- PROVIDED RECORDS:
----
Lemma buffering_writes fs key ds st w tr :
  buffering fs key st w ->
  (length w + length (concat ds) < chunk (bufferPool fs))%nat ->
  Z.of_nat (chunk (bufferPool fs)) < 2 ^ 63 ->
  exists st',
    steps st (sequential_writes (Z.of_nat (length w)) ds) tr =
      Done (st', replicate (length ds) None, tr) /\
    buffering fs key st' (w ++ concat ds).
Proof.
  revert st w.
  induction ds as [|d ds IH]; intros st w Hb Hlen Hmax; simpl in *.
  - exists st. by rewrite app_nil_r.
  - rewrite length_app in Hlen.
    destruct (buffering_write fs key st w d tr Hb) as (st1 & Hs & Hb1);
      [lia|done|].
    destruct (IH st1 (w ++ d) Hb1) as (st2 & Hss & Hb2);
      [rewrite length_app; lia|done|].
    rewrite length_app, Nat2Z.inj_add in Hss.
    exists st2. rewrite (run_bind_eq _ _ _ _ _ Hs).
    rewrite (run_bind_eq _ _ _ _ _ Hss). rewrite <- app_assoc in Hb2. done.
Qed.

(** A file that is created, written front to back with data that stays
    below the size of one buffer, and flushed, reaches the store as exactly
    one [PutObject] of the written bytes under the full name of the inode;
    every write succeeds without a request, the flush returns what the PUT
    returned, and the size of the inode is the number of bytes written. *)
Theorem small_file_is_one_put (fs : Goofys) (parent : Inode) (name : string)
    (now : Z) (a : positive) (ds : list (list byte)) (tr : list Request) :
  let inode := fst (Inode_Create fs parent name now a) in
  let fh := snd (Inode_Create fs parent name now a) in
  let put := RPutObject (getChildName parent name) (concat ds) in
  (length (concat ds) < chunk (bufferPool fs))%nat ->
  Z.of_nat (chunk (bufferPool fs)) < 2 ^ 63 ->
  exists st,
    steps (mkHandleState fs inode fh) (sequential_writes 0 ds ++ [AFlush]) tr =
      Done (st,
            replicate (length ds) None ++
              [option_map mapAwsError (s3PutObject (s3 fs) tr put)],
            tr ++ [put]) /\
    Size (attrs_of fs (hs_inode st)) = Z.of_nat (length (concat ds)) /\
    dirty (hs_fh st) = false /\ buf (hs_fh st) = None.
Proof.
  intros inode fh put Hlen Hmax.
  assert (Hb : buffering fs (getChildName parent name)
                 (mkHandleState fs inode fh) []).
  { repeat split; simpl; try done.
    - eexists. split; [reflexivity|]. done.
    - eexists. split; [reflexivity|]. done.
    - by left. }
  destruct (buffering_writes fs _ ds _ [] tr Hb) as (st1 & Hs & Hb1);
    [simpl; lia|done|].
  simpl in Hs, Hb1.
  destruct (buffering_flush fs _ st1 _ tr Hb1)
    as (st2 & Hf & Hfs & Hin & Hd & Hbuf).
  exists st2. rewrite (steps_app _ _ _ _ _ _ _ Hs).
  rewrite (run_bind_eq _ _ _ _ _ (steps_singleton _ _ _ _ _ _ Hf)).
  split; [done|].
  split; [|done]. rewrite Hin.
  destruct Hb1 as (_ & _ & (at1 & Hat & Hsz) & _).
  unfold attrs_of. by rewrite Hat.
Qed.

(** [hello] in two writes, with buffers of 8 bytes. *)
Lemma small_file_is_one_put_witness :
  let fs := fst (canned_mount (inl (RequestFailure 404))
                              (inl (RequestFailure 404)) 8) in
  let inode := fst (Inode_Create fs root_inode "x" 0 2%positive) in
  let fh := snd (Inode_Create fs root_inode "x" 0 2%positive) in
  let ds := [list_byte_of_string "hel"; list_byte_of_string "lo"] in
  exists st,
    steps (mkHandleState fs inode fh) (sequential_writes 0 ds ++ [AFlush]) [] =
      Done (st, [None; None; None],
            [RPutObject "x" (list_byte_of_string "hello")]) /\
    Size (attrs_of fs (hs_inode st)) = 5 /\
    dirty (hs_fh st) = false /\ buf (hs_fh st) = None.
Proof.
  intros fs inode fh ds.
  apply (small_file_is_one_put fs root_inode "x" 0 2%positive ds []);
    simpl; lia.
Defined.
----
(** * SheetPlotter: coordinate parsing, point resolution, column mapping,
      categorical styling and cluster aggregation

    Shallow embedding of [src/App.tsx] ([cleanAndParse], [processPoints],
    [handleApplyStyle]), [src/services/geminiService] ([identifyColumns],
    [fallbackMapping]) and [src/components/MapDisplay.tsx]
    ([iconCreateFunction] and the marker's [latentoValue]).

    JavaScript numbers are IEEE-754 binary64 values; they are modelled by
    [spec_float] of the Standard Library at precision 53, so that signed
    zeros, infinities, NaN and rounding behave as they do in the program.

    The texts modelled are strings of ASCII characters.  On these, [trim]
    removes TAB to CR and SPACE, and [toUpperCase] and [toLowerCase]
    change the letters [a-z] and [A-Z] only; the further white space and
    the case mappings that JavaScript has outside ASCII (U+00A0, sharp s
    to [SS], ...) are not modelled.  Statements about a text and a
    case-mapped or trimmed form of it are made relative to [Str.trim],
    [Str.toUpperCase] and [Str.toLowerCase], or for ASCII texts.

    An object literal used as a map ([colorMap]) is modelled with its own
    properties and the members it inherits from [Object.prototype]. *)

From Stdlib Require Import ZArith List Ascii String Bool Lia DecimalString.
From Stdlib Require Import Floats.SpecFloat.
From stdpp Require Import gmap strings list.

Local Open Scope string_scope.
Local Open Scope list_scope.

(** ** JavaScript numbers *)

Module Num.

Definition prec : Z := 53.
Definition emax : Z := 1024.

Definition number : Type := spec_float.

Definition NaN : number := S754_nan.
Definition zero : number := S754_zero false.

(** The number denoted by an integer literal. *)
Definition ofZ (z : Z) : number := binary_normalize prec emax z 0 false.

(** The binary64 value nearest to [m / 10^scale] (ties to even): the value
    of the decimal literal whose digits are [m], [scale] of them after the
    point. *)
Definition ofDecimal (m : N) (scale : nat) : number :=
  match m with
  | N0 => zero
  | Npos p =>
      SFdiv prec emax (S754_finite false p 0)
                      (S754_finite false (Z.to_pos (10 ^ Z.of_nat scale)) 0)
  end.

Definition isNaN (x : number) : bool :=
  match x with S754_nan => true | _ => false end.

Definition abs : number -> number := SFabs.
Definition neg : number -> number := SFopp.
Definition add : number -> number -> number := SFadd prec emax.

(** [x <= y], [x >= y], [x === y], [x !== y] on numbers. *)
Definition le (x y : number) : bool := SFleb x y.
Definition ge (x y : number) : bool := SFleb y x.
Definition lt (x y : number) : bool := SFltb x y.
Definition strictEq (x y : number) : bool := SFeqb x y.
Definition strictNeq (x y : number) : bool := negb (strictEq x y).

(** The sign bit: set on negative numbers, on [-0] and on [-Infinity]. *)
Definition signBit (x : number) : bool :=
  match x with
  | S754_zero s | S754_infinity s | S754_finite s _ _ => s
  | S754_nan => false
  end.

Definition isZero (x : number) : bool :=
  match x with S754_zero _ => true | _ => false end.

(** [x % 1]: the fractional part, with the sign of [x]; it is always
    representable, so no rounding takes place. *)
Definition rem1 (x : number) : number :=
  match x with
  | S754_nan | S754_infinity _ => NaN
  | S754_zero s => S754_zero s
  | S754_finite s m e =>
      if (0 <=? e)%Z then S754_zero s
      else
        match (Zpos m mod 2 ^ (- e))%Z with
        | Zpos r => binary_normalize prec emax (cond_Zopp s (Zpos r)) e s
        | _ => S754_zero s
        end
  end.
----
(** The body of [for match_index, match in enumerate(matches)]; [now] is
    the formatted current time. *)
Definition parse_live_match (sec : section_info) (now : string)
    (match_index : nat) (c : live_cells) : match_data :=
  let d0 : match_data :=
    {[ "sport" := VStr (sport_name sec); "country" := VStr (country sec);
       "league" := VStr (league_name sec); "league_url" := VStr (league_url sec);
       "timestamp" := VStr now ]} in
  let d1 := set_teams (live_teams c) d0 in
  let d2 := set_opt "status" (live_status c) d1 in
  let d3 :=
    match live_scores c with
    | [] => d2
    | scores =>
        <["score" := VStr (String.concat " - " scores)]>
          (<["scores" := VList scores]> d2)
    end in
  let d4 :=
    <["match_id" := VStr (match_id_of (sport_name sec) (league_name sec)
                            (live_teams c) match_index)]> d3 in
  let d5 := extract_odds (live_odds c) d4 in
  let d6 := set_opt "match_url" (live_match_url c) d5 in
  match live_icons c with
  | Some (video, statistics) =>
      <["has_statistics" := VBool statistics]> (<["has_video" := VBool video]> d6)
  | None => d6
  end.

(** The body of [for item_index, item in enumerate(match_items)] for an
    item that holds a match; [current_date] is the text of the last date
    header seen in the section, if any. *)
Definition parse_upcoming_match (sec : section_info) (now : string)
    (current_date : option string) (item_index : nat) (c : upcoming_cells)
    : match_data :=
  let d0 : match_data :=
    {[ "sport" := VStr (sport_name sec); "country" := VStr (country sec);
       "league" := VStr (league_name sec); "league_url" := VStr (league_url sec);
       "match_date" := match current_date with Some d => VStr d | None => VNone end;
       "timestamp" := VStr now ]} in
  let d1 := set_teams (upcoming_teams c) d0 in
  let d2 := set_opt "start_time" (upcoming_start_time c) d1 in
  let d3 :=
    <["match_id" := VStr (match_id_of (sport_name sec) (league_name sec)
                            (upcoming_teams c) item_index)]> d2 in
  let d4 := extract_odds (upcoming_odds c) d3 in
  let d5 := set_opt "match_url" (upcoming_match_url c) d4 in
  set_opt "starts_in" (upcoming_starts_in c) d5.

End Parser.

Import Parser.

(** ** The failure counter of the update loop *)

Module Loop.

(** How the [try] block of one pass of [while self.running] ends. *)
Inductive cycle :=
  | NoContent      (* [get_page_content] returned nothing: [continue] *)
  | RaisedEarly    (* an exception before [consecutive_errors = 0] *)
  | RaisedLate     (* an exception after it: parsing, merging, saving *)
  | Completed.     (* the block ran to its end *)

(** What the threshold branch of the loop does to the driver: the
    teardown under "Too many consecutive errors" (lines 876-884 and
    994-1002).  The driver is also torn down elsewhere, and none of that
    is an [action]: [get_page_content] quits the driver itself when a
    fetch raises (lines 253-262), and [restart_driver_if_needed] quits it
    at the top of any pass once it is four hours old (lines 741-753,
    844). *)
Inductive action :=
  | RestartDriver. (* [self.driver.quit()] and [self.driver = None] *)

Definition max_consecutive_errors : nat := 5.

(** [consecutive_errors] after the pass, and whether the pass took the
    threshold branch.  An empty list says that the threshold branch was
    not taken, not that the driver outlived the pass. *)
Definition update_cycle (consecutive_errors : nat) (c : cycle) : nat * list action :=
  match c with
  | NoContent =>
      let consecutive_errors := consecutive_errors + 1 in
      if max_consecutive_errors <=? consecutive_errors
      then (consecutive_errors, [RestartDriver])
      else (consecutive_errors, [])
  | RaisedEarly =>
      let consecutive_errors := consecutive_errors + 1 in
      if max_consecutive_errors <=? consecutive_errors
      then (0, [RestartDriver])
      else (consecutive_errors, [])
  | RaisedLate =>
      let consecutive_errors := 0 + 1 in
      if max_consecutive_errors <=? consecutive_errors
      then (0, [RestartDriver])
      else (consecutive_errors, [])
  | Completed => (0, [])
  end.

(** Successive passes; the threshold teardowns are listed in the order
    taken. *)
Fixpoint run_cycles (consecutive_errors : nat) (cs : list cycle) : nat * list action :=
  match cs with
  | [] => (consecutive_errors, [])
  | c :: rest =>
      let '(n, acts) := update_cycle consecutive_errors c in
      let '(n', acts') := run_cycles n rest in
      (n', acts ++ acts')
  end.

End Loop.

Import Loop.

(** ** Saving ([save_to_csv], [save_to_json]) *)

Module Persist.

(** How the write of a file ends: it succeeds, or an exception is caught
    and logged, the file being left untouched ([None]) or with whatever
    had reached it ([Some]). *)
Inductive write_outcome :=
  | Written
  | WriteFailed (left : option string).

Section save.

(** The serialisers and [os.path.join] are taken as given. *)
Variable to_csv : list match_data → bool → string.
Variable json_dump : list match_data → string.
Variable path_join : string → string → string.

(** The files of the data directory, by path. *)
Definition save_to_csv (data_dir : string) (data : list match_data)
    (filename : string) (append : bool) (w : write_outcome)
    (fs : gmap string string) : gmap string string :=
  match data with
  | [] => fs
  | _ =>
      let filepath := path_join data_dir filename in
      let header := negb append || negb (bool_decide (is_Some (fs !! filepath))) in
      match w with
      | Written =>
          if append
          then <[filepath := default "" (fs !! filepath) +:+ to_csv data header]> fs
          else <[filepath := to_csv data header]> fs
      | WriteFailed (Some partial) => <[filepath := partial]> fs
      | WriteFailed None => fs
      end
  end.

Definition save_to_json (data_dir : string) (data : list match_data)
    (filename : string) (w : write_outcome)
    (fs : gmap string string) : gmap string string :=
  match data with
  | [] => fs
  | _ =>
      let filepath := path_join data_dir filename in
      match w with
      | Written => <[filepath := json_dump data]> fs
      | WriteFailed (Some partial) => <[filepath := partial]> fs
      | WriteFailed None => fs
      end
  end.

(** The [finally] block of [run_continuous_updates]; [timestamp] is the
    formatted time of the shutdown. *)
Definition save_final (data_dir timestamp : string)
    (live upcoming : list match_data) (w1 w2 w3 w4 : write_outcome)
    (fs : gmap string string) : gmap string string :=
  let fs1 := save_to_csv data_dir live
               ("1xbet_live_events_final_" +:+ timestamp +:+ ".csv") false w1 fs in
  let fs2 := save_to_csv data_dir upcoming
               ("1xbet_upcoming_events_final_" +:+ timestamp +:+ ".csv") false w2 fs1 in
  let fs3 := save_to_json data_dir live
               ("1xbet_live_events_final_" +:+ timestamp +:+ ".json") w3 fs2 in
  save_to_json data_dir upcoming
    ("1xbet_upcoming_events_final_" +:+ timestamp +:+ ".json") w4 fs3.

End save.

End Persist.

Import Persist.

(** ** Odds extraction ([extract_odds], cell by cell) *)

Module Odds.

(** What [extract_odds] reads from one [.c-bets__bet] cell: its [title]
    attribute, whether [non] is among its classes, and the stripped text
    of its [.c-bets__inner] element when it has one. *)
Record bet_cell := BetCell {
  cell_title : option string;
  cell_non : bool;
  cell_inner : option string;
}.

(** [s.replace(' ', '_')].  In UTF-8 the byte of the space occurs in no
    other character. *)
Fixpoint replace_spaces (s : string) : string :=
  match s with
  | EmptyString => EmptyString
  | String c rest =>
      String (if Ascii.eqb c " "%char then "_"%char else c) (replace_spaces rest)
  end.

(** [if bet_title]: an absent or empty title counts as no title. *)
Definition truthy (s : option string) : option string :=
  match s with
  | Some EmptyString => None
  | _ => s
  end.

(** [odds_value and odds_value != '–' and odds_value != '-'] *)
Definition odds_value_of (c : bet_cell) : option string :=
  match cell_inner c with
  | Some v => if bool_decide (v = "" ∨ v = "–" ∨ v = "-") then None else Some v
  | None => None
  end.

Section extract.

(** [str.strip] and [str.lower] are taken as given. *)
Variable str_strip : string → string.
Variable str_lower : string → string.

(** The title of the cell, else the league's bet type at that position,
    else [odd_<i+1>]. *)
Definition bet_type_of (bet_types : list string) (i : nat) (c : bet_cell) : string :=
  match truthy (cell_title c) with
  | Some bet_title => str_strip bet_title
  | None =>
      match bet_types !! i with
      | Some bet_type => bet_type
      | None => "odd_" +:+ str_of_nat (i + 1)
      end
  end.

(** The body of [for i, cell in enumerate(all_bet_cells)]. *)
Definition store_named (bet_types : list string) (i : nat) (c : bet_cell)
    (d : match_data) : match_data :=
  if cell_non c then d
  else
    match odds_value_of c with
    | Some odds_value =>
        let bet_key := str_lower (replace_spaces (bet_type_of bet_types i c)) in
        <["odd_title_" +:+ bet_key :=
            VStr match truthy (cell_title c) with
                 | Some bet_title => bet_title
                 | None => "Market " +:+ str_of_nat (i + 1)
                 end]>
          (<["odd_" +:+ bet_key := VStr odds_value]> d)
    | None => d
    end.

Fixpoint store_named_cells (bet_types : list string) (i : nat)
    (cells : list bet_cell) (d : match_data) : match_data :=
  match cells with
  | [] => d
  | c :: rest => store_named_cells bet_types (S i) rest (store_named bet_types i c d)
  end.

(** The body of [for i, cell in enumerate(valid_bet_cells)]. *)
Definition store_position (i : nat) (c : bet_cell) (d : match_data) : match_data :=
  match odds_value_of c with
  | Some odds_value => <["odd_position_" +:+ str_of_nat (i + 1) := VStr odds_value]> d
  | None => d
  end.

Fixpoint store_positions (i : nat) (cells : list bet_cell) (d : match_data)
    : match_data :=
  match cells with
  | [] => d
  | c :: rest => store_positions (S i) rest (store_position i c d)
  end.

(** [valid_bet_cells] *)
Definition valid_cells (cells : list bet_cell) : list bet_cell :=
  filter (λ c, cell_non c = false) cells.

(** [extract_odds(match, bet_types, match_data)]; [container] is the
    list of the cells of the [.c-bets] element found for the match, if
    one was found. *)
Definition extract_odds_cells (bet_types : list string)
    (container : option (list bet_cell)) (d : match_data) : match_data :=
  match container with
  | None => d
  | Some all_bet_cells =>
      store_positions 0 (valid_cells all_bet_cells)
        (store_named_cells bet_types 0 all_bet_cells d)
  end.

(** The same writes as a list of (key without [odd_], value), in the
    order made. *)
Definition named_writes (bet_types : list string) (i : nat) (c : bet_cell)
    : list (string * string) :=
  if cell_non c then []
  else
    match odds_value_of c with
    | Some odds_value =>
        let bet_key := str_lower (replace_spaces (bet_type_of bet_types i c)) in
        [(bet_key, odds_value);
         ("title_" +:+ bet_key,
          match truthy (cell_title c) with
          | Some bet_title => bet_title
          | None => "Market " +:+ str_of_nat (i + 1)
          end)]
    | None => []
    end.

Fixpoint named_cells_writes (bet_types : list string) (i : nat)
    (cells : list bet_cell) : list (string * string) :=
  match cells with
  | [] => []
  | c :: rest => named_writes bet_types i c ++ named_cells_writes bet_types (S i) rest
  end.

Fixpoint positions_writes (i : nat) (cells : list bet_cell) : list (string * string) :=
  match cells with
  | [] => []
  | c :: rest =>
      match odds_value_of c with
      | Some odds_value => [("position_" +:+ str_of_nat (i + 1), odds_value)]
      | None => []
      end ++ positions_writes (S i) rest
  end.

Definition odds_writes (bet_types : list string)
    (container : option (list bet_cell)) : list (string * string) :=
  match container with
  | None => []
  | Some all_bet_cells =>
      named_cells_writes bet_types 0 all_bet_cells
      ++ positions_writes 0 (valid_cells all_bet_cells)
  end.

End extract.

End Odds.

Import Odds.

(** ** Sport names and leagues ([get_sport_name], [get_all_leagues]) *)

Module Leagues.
----
- EXERCISE: Starting at the line that contains "Lemma buffering_writes fs" and stopping after the line that contains "Done (st', replicate", write out every line exactly as it appears above, and no other line.

- RESULT:
Lemma buffering_writes fs key ds st w tr :
  buffering fs key st w ->
  (length w + length (concat ds) < chunk (bufferPool fs))%nat ->
  Z.of_nat (chunk (bufferPool fs)) < 2 ^ 63 ->
  exists st',
    steps st (sequential_writes (Z.of_nat (length w)) ds) tr =
      Done (st', replicate (length ds) None, tr) /\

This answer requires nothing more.